Since 1998, demining has been funded through the government and by donations. From 1998 to 2011, donations amounted to €75.5 million (17 percent of the total of €450 million spent on demining during that period). Most donations were from foreign contributors, including NGOs and foreign governments (among them Japan, Germany, Monaco, Luxembourg and the United States). The European Union was also a significant contributor during that period, providing €20.7 million. As of 2013, the Croatian Mine Action Centre has been allocated approximately 400 million kuna (c. 53 million euros) a year for demining. In 2011, an estimated further €500 million (or more) was needed to remove all remaining land mines from Croatia by 2019, the deadline for land-mine clearance set by the Ottawa Treaty.
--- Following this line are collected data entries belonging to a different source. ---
(** The dictionary [{'flags': fl, 'scale': sc, 'measure': ms, 'other': ot}]. *)
Definition attribs_of (fl sc ms ot : list string)
  : gmap string (list string) :=
  list_to_map [("flags", fl); ("scale", sc); ("measure", ms); ("other", ot)].

(** The names that [Dmm.bits] files under a category. *)
Definition vocabulary (cat : string) : list string :=
  flat_map
    (λ '(_, l), map snd (List.filter (λ e, String.eqb e.1 cat) l))
    Dmm.bits.

Definition measure_known (ms : list string) : bool :=
  forallb (λ m, PyStr.mem m (vocabulary "measure")) ms.

(** ** The tables in the words of the specification *)

(** Digit pair to glyph, [X] for every other pair. *)
Definition spec_glyph (b1 b2 : Z) : string :=
  match b1, b2 with
  | 0, 5 => "1"
  | 5, 11 => "2"
  | 1, 15 => "3"
  | 2, 7 => "4"
  | 3, 14 => "5"
  | 7, 14 => "6"
  | 1, 5 => "7"
  | 7, 15 => "8"
  | 3, 15 => "9"
  | 7, 13 => "0"
  | 6, 8 => "L"
  | 0, 0 => " "
  | _, _ => "X"
  end%Z.

(** Scale flag to multiplier, as the literal the specification writes. *)
Definition spec_scale : list (string * string) :=
  [ ("nano", "1e-9"); ("micro", "1e-6"); ("milli", "1e-3");
    ("kilo", "1e3"); ("mega", "1e6") ].

(** ** Frames and traces *)

(** The position a byte claims, [byte // 16]. *)
Definition position (b : byte) : Z := (int_of_byte b / 16)%Z.

(** Every byte of [bytes] claims its own position, counting from [pos]. *)
Fixpoint aligned_from (pos : Z) (bytes : list byte) : bool :=
  match bytes with
  | [] => true
  | b :: rest => (position b =? pos)%Z && aligned_from (pos + 1) rest
  end.

Definition aligned (bytes : list byte) : bool := aligned_from 1 bytes.

(** The reads of a [_synchronize] that returns: the marker byte, then the
    rest of its frame unless the marker is the last byte. *)
Inductive sync_ok : list event → Prop :=
  | sync_ok_last b :
      position b = 14%Z → sync_ok [Read 1 [b]]
  | sync_ok_skip b rest :
      (1 ≤ position b ≤ 13)%Z →
      sync_ok [Read 1 [b]; Read (Z.to_nat (14 - position b)) rest].

(** The reads of a [_synchronize] that raises [e]. *)
Inductive sync_fail : exn → list event → Prop :=
  | sync_fail_silent :
      sync_fail DmmNoData [Read 1 []]
  | sync_fail_marker b :
      position b = 0%Z ∨ position b = 15%Z →
      sync_fail DmmInvalidSyncValue [Read 1 [b]].

(** The reads of one iteration of [read] that goes on to the next. *)
Inductive failed_attempt : list event → Prop :=
  | failed_short f s :
      length f < 14 → sync_ok s → failed_attempt (Read 14 f :: s)
  | failed_misaligned f s1 s2 :
      length f = 14 → aligned f = false → sync_ok s1 → sync_ok s2 →
      failed_attempt (Read 14 f :: s1 ++ s2).

(** The reads of one iteration of [read] that a resynchronisation ends
    with the exception [e]. *)
Inductive aborted_attempt (e : exn) : list event → Prop :=
  | aborted_short f s :
      length f < 14 → sync_fail e s → aborted_attempt e (Read 14 f :: s)
  | aborted_first f s :
      length f = 14 → aligned f = false → sync_fail e s →
      aborted_attempt e (Read 14 f :: s)
  | aborted_second f s1 s2 :
      length f = 14 → aligned f = false → sync_ok s1 → sync_fail e s2 →
      aborted_attempt e (Read 14 f :: s1 ++ s2).

(** ** Sample frames *)

(** Digits [-1.234], flags [milli] and [volts]. *)
Definition millivolts_frame : list byte :=
  [x10; x28; x35; x4d; x5b; x61; x7f; x82; x97; xa0; xb8; xc0; xd4; xe0].

(** Digits [-1.234], flags [volts], no scale flag. *)
Definition volts_frame : list byte :=
  [x10; x28; x35; x4d; x5b; x61; x7f; x82; x97; xa0; xb0; xc0; xd4; xe0].

(** Digits [-1.234], flags [AC], [DC] and [Ohms], no scale flag. *)
Definition acdc_frame : list byte :=
  [x1c; x28; x35; x4d; x5b; x61; x7f; x82; x97; xa0; xb0; xc4; xd0; xe0].

(** Four blank digits, flag [Ohms]. *)
Definition blank_frame : list byte :=
  [x10; x20; x30; x40; x50; x60; x70; x80; x90; xa0; xb0; xc4; xd0; xe0].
The Croatian Mine Action Centre spends approximately 500,000 kuna (c. 66,600 euros) a year to maintain minefield warning signs (including the replacement of stolen signs).

As of April 2017, approximately 446 km² containing around 43,000 potential landmines was yet to be cleared.

On July 28, 2022, the Croatian government submitted to the Parliament the Proposal for the National Mine Action Program until 2026, which defines the demining strategy for mine-suspected areas and the deadline for completion by county.

In February 2026, the country was declared free of mines. A total of 107,000 mines were removed.